# What to produce
The required output is the lines below from the line containing "Section calls." to the line containing "money_forward t relay", inclusive, retyped exactly. No other lines belong in it.

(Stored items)
⟨
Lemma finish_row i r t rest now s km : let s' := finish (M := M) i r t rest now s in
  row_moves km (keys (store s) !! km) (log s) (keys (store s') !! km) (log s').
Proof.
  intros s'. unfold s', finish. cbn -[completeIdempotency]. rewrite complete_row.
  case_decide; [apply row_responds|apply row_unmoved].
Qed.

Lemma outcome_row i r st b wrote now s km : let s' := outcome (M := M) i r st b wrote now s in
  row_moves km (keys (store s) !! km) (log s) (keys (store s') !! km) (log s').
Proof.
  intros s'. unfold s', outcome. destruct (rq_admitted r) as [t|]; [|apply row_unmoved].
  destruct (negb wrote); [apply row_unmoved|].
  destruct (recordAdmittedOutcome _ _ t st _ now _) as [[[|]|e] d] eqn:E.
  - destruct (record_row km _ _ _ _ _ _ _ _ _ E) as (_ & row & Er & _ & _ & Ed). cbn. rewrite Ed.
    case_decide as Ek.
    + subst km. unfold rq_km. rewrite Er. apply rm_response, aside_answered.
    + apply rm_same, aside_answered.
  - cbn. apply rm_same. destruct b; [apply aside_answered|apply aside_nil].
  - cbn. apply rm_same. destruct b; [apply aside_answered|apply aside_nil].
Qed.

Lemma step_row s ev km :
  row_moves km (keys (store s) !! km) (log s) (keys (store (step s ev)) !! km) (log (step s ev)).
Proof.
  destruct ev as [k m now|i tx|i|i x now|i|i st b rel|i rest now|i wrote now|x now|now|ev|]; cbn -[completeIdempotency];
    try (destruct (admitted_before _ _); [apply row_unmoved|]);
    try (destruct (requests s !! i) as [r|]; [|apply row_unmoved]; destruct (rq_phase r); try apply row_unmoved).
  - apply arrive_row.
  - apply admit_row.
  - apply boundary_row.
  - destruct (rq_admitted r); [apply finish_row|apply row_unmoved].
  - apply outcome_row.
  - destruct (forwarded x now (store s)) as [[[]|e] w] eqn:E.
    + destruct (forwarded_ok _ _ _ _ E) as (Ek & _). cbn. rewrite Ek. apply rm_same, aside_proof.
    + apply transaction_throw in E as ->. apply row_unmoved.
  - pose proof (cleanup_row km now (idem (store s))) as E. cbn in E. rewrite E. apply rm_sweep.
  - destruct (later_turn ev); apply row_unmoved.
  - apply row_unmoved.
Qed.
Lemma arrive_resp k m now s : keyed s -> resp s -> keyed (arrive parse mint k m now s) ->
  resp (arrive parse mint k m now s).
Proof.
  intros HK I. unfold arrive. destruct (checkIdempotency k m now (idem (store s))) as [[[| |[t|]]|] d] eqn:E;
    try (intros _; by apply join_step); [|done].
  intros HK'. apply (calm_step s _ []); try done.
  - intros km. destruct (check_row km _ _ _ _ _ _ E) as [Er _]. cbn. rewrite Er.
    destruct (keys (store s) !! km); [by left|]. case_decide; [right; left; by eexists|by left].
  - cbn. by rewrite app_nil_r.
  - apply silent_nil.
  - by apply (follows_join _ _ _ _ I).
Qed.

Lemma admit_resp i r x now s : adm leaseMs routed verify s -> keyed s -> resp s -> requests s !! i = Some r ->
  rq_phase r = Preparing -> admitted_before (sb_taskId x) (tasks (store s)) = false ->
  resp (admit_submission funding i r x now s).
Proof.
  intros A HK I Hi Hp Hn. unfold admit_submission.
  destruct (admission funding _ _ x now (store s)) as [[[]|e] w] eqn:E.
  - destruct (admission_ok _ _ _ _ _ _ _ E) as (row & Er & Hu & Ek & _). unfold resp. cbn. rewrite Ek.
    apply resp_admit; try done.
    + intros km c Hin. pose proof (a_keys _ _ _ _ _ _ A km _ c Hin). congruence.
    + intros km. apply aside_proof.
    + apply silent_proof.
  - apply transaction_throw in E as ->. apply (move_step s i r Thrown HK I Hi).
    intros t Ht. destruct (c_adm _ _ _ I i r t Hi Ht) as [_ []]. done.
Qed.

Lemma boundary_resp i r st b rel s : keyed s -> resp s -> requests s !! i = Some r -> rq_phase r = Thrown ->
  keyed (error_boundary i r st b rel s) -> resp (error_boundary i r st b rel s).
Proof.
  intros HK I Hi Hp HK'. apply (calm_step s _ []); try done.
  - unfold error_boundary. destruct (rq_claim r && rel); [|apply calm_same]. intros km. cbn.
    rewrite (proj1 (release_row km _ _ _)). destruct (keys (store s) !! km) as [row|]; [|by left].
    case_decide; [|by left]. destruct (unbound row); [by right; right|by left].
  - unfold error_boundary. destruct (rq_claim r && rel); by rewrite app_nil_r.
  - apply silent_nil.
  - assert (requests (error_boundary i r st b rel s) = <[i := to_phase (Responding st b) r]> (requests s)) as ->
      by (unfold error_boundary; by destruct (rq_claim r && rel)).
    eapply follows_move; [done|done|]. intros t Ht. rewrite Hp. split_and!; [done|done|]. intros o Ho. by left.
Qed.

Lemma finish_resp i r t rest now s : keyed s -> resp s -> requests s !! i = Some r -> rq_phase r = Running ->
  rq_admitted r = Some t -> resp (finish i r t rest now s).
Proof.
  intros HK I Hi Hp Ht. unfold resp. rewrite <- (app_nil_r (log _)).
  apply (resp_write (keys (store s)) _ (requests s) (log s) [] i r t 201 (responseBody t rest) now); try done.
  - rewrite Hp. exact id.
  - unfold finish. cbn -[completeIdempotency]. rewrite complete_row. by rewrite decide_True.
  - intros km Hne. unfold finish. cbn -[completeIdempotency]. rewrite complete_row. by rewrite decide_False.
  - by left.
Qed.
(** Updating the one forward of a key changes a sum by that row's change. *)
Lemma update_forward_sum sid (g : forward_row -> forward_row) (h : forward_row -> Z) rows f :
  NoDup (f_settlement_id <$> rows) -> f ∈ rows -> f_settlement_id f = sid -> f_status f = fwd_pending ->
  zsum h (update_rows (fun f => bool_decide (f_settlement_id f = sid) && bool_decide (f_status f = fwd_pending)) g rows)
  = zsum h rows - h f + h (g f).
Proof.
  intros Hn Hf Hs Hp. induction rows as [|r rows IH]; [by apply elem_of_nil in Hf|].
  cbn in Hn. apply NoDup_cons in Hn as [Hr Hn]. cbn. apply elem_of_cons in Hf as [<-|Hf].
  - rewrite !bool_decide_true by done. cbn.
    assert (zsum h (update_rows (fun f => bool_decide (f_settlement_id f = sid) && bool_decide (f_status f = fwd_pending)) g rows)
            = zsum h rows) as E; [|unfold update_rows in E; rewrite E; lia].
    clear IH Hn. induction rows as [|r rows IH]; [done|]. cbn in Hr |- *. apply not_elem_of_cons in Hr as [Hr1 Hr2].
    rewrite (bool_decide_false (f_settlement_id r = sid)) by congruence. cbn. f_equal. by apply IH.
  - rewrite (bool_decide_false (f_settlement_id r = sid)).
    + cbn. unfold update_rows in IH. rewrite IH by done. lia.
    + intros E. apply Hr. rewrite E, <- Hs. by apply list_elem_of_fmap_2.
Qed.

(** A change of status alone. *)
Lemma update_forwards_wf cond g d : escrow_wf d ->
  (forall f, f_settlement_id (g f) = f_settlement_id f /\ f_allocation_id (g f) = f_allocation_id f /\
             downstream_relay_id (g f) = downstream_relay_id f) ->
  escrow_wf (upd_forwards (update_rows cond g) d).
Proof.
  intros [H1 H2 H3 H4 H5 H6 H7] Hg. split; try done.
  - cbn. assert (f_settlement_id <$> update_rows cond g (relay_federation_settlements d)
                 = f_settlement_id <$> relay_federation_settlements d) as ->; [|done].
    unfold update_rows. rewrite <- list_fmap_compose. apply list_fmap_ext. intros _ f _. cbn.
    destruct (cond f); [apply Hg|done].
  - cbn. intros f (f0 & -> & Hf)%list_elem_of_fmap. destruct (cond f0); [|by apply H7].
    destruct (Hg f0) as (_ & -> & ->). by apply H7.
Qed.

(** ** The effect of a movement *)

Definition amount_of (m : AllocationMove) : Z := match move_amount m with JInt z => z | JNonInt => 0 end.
⟩
⟨
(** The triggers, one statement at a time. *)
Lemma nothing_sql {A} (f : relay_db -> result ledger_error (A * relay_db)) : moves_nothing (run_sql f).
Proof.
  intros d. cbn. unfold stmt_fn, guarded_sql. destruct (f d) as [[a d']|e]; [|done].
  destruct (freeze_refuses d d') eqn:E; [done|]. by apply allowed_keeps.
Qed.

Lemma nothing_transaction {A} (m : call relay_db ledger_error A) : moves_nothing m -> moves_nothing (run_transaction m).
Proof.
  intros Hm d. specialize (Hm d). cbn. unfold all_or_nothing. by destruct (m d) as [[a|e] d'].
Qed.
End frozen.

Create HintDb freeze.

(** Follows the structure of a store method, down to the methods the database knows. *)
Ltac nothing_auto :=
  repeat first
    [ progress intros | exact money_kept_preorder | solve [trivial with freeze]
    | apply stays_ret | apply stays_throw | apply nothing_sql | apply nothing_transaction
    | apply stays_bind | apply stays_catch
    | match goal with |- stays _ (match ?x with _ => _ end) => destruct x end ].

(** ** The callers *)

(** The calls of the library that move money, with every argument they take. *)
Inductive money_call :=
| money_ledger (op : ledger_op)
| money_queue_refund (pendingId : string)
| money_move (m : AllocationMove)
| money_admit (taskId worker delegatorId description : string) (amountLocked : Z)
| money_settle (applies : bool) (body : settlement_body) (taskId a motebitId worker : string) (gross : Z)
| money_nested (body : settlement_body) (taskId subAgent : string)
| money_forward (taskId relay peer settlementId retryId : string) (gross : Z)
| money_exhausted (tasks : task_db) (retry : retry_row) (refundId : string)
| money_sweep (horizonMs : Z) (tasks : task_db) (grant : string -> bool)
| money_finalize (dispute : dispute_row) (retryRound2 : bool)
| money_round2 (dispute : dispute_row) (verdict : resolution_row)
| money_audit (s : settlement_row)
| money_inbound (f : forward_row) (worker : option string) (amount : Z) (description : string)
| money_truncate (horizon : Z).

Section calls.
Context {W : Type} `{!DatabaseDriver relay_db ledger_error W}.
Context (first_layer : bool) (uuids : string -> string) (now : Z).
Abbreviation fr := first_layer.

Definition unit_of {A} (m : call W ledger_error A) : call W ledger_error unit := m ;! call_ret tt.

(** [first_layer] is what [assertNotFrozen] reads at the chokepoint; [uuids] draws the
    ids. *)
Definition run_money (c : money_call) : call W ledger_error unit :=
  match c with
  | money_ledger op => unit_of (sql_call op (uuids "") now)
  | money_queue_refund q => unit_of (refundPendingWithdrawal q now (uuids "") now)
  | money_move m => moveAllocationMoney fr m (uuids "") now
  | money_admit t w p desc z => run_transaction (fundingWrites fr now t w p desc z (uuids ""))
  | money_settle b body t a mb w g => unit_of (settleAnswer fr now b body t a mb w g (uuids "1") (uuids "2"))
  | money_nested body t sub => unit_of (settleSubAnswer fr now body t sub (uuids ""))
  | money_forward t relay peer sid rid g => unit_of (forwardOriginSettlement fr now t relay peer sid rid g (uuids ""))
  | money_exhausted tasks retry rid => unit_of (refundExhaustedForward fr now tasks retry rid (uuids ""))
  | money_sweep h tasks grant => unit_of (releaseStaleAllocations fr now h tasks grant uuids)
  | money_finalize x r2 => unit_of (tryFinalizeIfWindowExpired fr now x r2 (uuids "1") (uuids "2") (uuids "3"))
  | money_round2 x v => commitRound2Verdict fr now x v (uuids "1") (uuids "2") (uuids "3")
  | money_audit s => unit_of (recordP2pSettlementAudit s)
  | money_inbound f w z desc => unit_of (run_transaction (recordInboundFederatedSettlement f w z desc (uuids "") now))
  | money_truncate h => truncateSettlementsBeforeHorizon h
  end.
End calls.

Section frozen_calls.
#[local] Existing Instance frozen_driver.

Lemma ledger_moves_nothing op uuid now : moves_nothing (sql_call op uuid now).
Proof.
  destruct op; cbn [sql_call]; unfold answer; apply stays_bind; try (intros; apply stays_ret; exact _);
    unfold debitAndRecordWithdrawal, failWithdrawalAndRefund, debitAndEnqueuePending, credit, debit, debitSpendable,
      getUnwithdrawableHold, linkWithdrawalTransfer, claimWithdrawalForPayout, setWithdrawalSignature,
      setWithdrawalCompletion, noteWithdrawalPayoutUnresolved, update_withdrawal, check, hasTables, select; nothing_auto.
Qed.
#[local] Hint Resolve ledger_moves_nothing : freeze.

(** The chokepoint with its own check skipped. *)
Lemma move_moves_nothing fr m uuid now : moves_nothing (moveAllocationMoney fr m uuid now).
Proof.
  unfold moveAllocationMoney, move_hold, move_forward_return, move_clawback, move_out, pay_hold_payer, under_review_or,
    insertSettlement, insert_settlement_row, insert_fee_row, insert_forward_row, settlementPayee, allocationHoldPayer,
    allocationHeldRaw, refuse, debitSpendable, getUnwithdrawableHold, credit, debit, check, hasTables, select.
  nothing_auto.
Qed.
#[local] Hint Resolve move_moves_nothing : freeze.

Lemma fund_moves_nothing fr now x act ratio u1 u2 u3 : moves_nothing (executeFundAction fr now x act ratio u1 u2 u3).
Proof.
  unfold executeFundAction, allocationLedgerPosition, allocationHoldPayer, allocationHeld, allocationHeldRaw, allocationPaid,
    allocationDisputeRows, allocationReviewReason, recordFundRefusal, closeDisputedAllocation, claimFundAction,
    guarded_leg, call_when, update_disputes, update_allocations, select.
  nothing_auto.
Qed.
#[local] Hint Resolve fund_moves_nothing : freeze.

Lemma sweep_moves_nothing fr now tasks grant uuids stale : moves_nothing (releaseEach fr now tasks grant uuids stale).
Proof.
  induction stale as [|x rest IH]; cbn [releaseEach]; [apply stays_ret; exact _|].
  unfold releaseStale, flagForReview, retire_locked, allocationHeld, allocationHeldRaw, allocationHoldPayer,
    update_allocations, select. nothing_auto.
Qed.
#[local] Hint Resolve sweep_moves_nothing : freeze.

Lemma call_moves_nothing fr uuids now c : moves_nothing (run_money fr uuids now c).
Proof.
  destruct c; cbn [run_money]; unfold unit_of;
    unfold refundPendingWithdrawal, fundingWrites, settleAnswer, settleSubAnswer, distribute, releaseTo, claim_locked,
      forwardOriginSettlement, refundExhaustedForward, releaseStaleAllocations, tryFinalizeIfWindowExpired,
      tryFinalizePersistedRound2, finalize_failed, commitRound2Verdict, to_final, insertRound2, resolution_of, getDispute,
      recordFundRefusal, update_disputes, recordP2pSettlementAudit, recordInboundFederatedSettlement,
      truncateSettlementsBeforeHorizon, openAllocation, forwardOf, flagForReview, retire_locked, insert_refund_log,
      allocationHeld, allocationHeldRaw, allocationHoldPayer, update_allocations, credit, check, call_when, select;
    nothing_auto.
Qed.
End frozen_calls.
⟩
# Exercise solution
Section calls.
Context {W : Type} `{!DatabaseDriver relay_db ledger_error W}.
Context (first_layer : bool) (uuids : string -> string) (now : Z).
Abbreviation fr := first_layer.

Definition unit_of {A} (m : call W ledger_error A) : call W ledger_error unit := m ;! call_ret tt.

(** [first_layer] is what [assertNotFrozen] reads at the chokepoint; [uuids] draws the
    ids. *)
Definition run_money (c : money_call) : call W ledger_error unit :=
  match c with
  | money_ledger op => unit_of (sql_call op (uuids "") now)
  | money_queue_refund q => unit_of (refundPendingWithdrawal q now (uuids "") now)
  | money_move m => moveAllocationMoney fr m (uuids "") now
  | money_admit t w p desc z => run_transaction (fundingWrites fr now t w p desc z (uuids ""))
  | money_settle b body t a mb w g => unit_of (settleAnswer fr now b body t a mb w g (uuids "1") (uuids "2"))
  | money_nested body t sub => unit_of (settleSubAnswer fr now body t sub (uuids ""))
  | money_forward t relay peer sid rid g => unit_of (forwardOriginSettlement fr now t relay peer sid rid g (uuids ""))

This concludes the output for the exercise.